** Exercise data **
++++++++++

(* ===== verification/Nft.v ===== *)
(** * nftables: expressions, sets and their evaluation

    The expressions of a rule as the nftables package has them, the connection
    to which rules and sets are added, and the documented meaning of a chain
    (nft(8)): the expressions of a rule run in order over registers, a
    comparison or lookup that fails ends the rule, a verdict ends the chain.
    What the kernel holds in a set is the parameter [SetLookup]. *)
From Stdlib Require Import String Ascii.
From S2P Require Import Prelude Bytes GoMem TsChecksum Netip TunOptions Netlink.

(** ** Expressions *)

Inductive MetaKey := MetaKeyNFPROTO | MetaKeyL4PROTO | MetaKeyMARK | MetaKeyIIFNAME | MetaKeyOIFNAME | MetaKeyIIFTYPE | MetaKeySKUID.
Inductive CtKey := CtKeySTATUS | CtKeyMARK.
Inductive PayloadBase := PayloadBaseLLHeader | PayloadBaseNetworkHeader | PayloadBaseTransportHeader.
Inductive CmpOp := CmpOpEq | CmpOpNeq.
Inductive VerdictKind := VerdictReturn | VerdictDrop.
(** A register is 1 or 2; [SourceRegister] of Meta and Ct sets instead of
    loading. *)
Inductive expr :=
  | Meta (Key : MetaKey) (Register : Z) (SourceRegister : bool)
  | Ct (Key : CtKey) (Register : Z) (SourceRegister : bool)
  | Cmp (Op : CmpOp) (Register : Z) (Data : list Z)
  | Bitwise (SourceRegister DestRegister : Z) (Mask Xor : list Z)
  | Payload (DestRegister : Z) (Base : PayloadBase) (Offset Len : Z)
  | Lookup (SourceRegister SetID : Z) (SetName : string) (Invert : bool)
  | ExthdrTcpopt (DestRegister Type_ : Z)
  | FibDaddrType (Register : Z)
  | Immediate (Register : Z) (Data : list Z)
  | Redir (RegisterProtoMin : Z)
  | DestNAT (Family RegAddrMin : Z) (RegProtoMin : option Z)
  | Reject
  | Counter
  | Verdict (Kind : VerdictKind).
Definition NFPROTO_IPV4 : Z := 2.
Definition NFPROTO_IPV6 : Z := 10.
Definition IPPROTO_ICMP : Z := 1.
Definition IPPROTO_ICMPV6 : Z := 58.
Definition ARPHRD_ETHER : Z := 1.
Definition RTN_LOCAL : Z := 2.
Definition TCPOPT_MPTCP : Z := 30.

(** binaryutil.BigEndian and NativeEndian (of a host that is little-endian or
    not). *)
Definition be32 (v : Z) : list Z := netip.be_bytes 4 v.
Definition be16 (v : Z) : list Z := netip.be_bytes 2 v.
Definition native32 (le : bool) (v : Z) : list Z := if le then rev (be32 v) else be32 v.
Definition native16 (le : bool) (v : Z) : list Z := if le then rev (be16 v) else be16 v.
Definition of_native (le : bool) (l : list Z) : Z := be_val (if le then rev l else l).

(** ** Sets *)

Record SetElement := mkElement { Key : list Z; IntervalEnd : bool }.
Record nft_set := mkSet { s_ID : Z; s_Name : string; s_Anonymous : bool; s_Interval : bool; s_Elements : list SetElement }.

(** Intervals in the order of their keys, which the kernel compares byte by
    byte. *)
Fixpoint increasing (last : Z) (els : list SetElement) : Prop :=
  match els with [] => True | e :: els' => last < be_val (Key e) /\ increasing (be_val (Key e)) els' end.
(** An element that is not an end opens an interval up to the next end, or up
    to the last key. *)
Fixpoint in_intervals (els : list SetElement) (k : Z) : bool :=
  match els with
  | [] => false
  | e :: els' =>
      if IntervalEnd e then in_intervals els' k
      else match els' with
           | e' :: _ => if IntervalEnd e' then ((be_val (Key e) <=? k) && (k <? be_val (Key e'))) || in_intervals els' k
                        else (be_val (Key e) <=? k) || in_intervals els' k
           | [] => be_val (Key e) <=? k
           end
  end.
Definition keys_of_length (n : nat) (els : list SetElement) : Prop := Forall (fun e => length (Key e) = n /\ bytes (Key e)) els.
(** The kernel's membership test. *)
Class SetLookup := {
  set_has : nft_set -> list Z -> bool;
  set_has_keys : forall s k, s_Interval s = false -> keys_of_length (length k) (s_Elements s) -> set_has s k = bool_decide (k ∈ map Key (s_Elements s));
  set_has_intervals : forall s k, s_Interval s = true -> bytes k -> keys_of_length (length k) (s_Elements s) -> increasing (-1) (s_Elements s) ->
    set_has s k = in_intervals (s_Elements s) (be_val k)
}.

(** A named set is found by its name, an anonymous one by its identifier. *)
Definition find_set (sets : list nft_set) (id : Z) (name : string) : option nft_set :=
  find (fun s => if s_Anonymous s then String.eqb name "__set%d" && (s_ID s =? id) else String.eqb (s_Name s) name) sets.

(** ** Packets *)

(** What the expressions can load of a packet. *)
Record packet := mkPacket {
  p_iifname : string; p_oifname : string; p_iiftype : Z; p_mac : list Z;
  p_src : netip.Addr; p_dst : netip.Addr; p_l4proto : Z; p_dport : Z;
  p_skuid : option Z; p_ctstatus : Z; p_mptcp : bool; p_dst_local : bool
}.
Definition nfproto (p : packet) : Z := if netip.Is4 (p_dst p) then NFPROTO_IPV4 else NFPROTO_IPV6.
Definition to_bytes (s : string) : list Z := map (fun c => Z.of_N (N_of_ascii c)) (list_ascii_of_string s).
Definition string_bytes (s : string) : list Z := to_bytes s.
(** A name in the 16 bytes of IFNAMSIZ. *)
Definition ifname16 (s : string) : list Z := take 16 (string_bytes s ++ repeat 0 16).

Record machine := mkMachine { m_mark : Z; m_ctmark : Z; m_regs : Z -> list Z }.
Definition set_reg (m : machine) (r : Z) (v : list Z) : machine := mkMachine (m_mark m) (m_ctmark m) (fun x => if x =? r then v else m_regs m x).

Definition meta_load (le : bool) (p : packet) (m : machine) (k : MetaKey) : option (list Z) :=
  match k with
  | MetaKeyNFPROTO => Some [nfproto p]
  | MetaKeyL4PROTO => Some [p_l4proto p]
  | MetaKeyMARK => Some (native32 le (m_mark m))
  | MetaKeyIIFNAME => Some (ifname16 (p_iifname p))
  | MetaKeyOIFNAME => Some (ifname16 (p_oifname p))
  | MetaKeyIIFTYPE => Some (native16 le (p_iiftype p))
  | MetaKeySKUID => option_map (native32 le) (p_skuid p)
  end.
Definition payload_load (p : packet) (base : PayloadBase) (offset len : Z) : option (list Z) :=
  match base with
  | PayloadBaseLLHeader => if (offset =? 6) && (len =? 6) then Some (p_mac p) else None
  | PayloadBaseNetworkHeader =>
      match p_src p, p_dst p with
      | netip.Addr4 s, netip.Addr4 d => if len =? 4 then if offset =? 12 then Some s else if offset =? 16 then Some d else None else None
      | netip.Addr6 s, netip.Addr6 d => if len =? 16 then if offset =? 8 then Some s else if offset =? 24 then Some d else None else None
      | _, _ => None
      end
  | PayloadBaseTransportHeader => if (offset =? 2) && (len =? 2) then Some (be16 (p_dport p)) else None
  end.
Definition bitwise (l mask xor : list Z) : list Z := zip_with Z.lxor (zip_with Z.land l mask) xor.

(** ** Running a rule and a chain *)

Inductive outcome := Returned | Dropped | Rejected | Redirected (port : list Z) | Translated (addr : list Z) (port : option (list Z)).
Inductive step := Next (m : machine) | Break | Stop (v : outcome).

Section Run.
Context `{SetLookup} (le : bool) (sets : list nft_set) (p : packet).

Definition exec1 (m : machine) (e : expr) : step :=
  match e with
  | Meta k r false => match meta_load le p m k with Some v => Next (set_reg m r v) | None => Break end
  | Meta MetaKeyMARK r true => Next (mkMachine (of_native le (m_regs m r)) (m_ctmark m) (m_regs m))
  | Meta _ _ true => Break
  | Ct CtKeySTATUS r false => Next (set_reg m r (native32 le (p_ctstatus p)))
  | Ct CtKeyMARK r false => Next (set_reg m r (native32 le (m_ctmark m)))
  | Ct CtKeyMARK r true => Next (mkMachine (m_mark m) (of_native le (m_regs m r)) (m_regs m))
  | Ct _ _ true => Break
  | Cmp CmpOpEq r d => if bool_decide (m_regs m r = d) then Next m else Break
  | Cmp CmpOpNeq r d => if bool_decide (m_regs m r = d) then Break else Next m
  | Bitwise s d mask xor => Next (set_reg m d (bitwise (m_regs m s) mask xor))
  | Payload r base off len => match payload_load p base off len with Some v => Next (set_reg m r v) | None => Break end
  | Lookup r id name inv =>
      match find_set sets id name with
      | Some s => if xorb inv (set_has s (m_regs m r)) then Next m else Break
      | None => Break
      end
  | ExthdrTcpopt r ty => Next (set_reg m r [if (ty =? TCPOPT_MPTCP) && p_mptcp p then 1 else 0])
  | FibDaddrType r => Next (set_reg m r (native32 le (if p_dst_local p then RTN_LOCAL else 1)))
  | Immediate r d => Next (set_reg m r d)
  | Redir r => Stop (Redirected (m_regs m r))
  | DestNAT _ a pr => Stop (Translated (m_regs m a) (option_map (m_regs m) pr))
  | Reject => Stop Rejected
  | Counter => Next m
  | Verdict VerdictReturn => Stop Returned
  | Verdict VerdictDrop => Stop Dropped
  end.
(** The marks set before a rule breaks stay set. *)
Fixpoint exec (m : machine) (es : list expr) : machine * option outcome :=
  match es with
  | [] => (m, None)
  | e :: es' => match exec1 m e with Next m' => exec m' es' | Break => (m, None) | Stop v => (m, Some v) end
  end.
Fixpoint run_chain (m : machine) (rules : list (list expr)) : machine * option outcome :=
  match rules with
  | [] => (m, None)
  | r :: rules' => let '(m', v) := exec m r in match v with Some v => (m', Some v) | None => run_chain m' rules' end
  end.
End Run.

(** ** The connection *)

Inductive chain_type := ChainTypeNAT | ChainTypeRoute | ChainTypeFilter.
Inductive chain_hook := ChainHookPrerouting | ChainHookOutput.
Record chain := mkChain { ch_Name : string; ch_Hooknum : chain_hook; ch_Type : chain_type; ch_Priority : Z }.
#[global] Instance chain_type_eq_dec : EqDecision chain_type.
Proof. solve_decision. Defined.
#[global] Instance chain_hook_eq_dec : EqDecision chain_hook.
Proof. solve_decision. Defined.

(** What was sent so far, the identifier last given to a set, and which of the
    operations that can fail do so. *)
Record conn := mkConn {
  c_sets : list nft_set; c_chains : list chain; c_rules : list (string * list expr);
  c_allocSetID : Z; c_fail : list bool
}.
(** Computations with a connection that may end with an error. *)
Inductive nft_error := ConnError | IPSetError | NoDNSServer (e : dns_error) | InterfaceError.
Definition nft (A : Type) : Type := conn -> conn * (nft_error + A).
Definition nret {A} (x : A) : nft A := fun c => (c, inr x).
Definition nfail {A} (e : nft_error) : nft A := fun c => (c, inl e).
Definition nbind {A B} (x : nft A) (f : A -> nft B) : nft B := fun c => let '(c, r) := x c in match r with inl e => (c, inl e) | inr a => f a c end.
Declare Scope nft_scope.
Delimit Scope nft_scope with nft.
Notation "x <~~ c ;; k" := (nbind c (fun x => k)) (at level 100, c at next level, right associativity) : nft_scope.
Notation "c ;;~ k" := (nbind c (fun _ => k)) (at level 100, right associativity) : nft_scope.
Definition nwhen (b : bool) (x : nft unit) : nft unit := if b then x else nret tt.
Fixpoint nfor {A} (l : list A) (f : A -> nft unit) : nft unit :=
  match l with [] => nret tt | x :: l' => nbind (f x) (fun _ => nfor l' f) end.

(** An operation that the script makes fail or not. *)
Definition attempt : nft unit := fun c =>
  match c_fail c with
  | true :: fs => (mkConn (c_sets c) (c_chains c) (c_rules c) (c_allocSetID c) fs, inl ConnError)
  | false :: fs => (mkConn (c_sets c) (c_chains c) (c_rules c) (c_allocSetID c) fs, inr tt)
  | [] => (c, inr tt)
  end.
Definition AddRule (ch : chain) (es : list expr) : nft unit := fun c =>
  (mkConn (c_sets c) (c_chains c) (c_rules c ++ [(ch_Name ch, es)]) (c_allocSetID c) (c_fail c), inr tt).
Definition AddChain (ch : chain) : nft chain := fun c =>
  (mkConn (c_sets c) (c_chains c ++ [ch]) (c_rules c) (c_allocSetID c) (c_fail c), inr ch).
(** AddSet numbers a set without an identifier and names an anonymous one. *)
Definition AddSet (s : nft_set) (els : list SetElement) : nft nft_set :=
  nbind attempt (fun _ c =>
    let '(id, alloc) := if s_ID s =? 0 then (c_allocSetID c + 1, c_allocSetID c + 1) else (s_ID s, c_allocSetID c) in
    let name := if (s_ID s =? 0) && s_Anonymous s then "__set%d"%string else s_Name s in
    let s' := mkSet id name (s_Anonymous s) (s_Interval s) els in
    (mkConn (c_sets c ++ [s']) (c_chains c) (c_rules c) alloc (c_fail c), inr s')).
Definition map_named (name : string) (f : nft_set -> nft_set) (sets : list nft_set) : list nft_set :=
  map (fun s => if negb (s_Anonymous s) && String.eqb (s_Name s) name then f s else s) sets.
Definition with_elements (els : list SetElement) (s : nft_set) : nft_set := mkSet (s_ID s) (s_Name s) (s_Anonymous s) (s_Interval s) els.
Definition FlushSet (name : string) : nft unit := fun c =>
  (mkConn (map_named name (with_elements []) (c_sets c)) (c_chains c) (c_rules c) (c_allocSetID c) (c_fail c), inr tt).
Definition SetAddElements (name : string) (els : list SetElement) : nft unit :=
  nbind attempt (fun _ c =>
    (mkConn (map_named name (fun s => with_elements (s_Elements s ++ els) s) (c_sets c)) (c_chains c) (c_rules c) (c_allocSetID c) (c_fail c), inr tt)).
Definition Flush : nft unit := attempt.
(** The rules of a chain, in order. *)
Definition rules_of_chain (c : conn) (name : string) : list (list expr) :=
  map snd (List.filter (fun r => String.eqb r.1 name) (c_rules c)).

++++++++++

** Work required **
Could you restate word for word the lines above from the one containing "Definition TCPOPT_MPTCP : Z := 30." through the one containing "to the last key. *)", both included, and nothing else?

** Solution **
Definition TCPOPT_MPTCP : Z := 30.

(** binaryutil.BigEndian and NativeEndian (of a host that is little-endian or
    not). *)
Definition be32 (v : Z) : list Z := netip.be_bytes 4 v.
Definition be16 (v : Z) : list Z := netip.be_bytes 2 v.
Definition native32 (le : bool) (v : Z) : list Z := if le then rev (be32 v) else be32 v.
Definition native16 (le : bool) (v : Z) : list Z := if le then rev (be16 v) else be16 v.
Definition of_native (le : bool) (l : list Z) : Z := be_val (if le then rev l else l).

(** ** Sets *)

Record SetElement := mkElement { Key : list Z; IntervalEnd : bool }.
Record nft_set := mkSet { s_ID : Z; s_Name : string; s_Anonymous : bool; s_Interval : bool; s_Elements : list SetElement }.

(** Intervals in the order of their keys, which the kernel compares byte by
    byte. *)
Fixpoint increasing (last : Z) (els : list SetElement) : Prop :=
  match els with [] => True | e :: els' => last < be_val (Key e) /\ increasing (be_val (Key e)) els' end.
(** An element that is not an end opens an interval up to the next end, or up
    to the last key. *)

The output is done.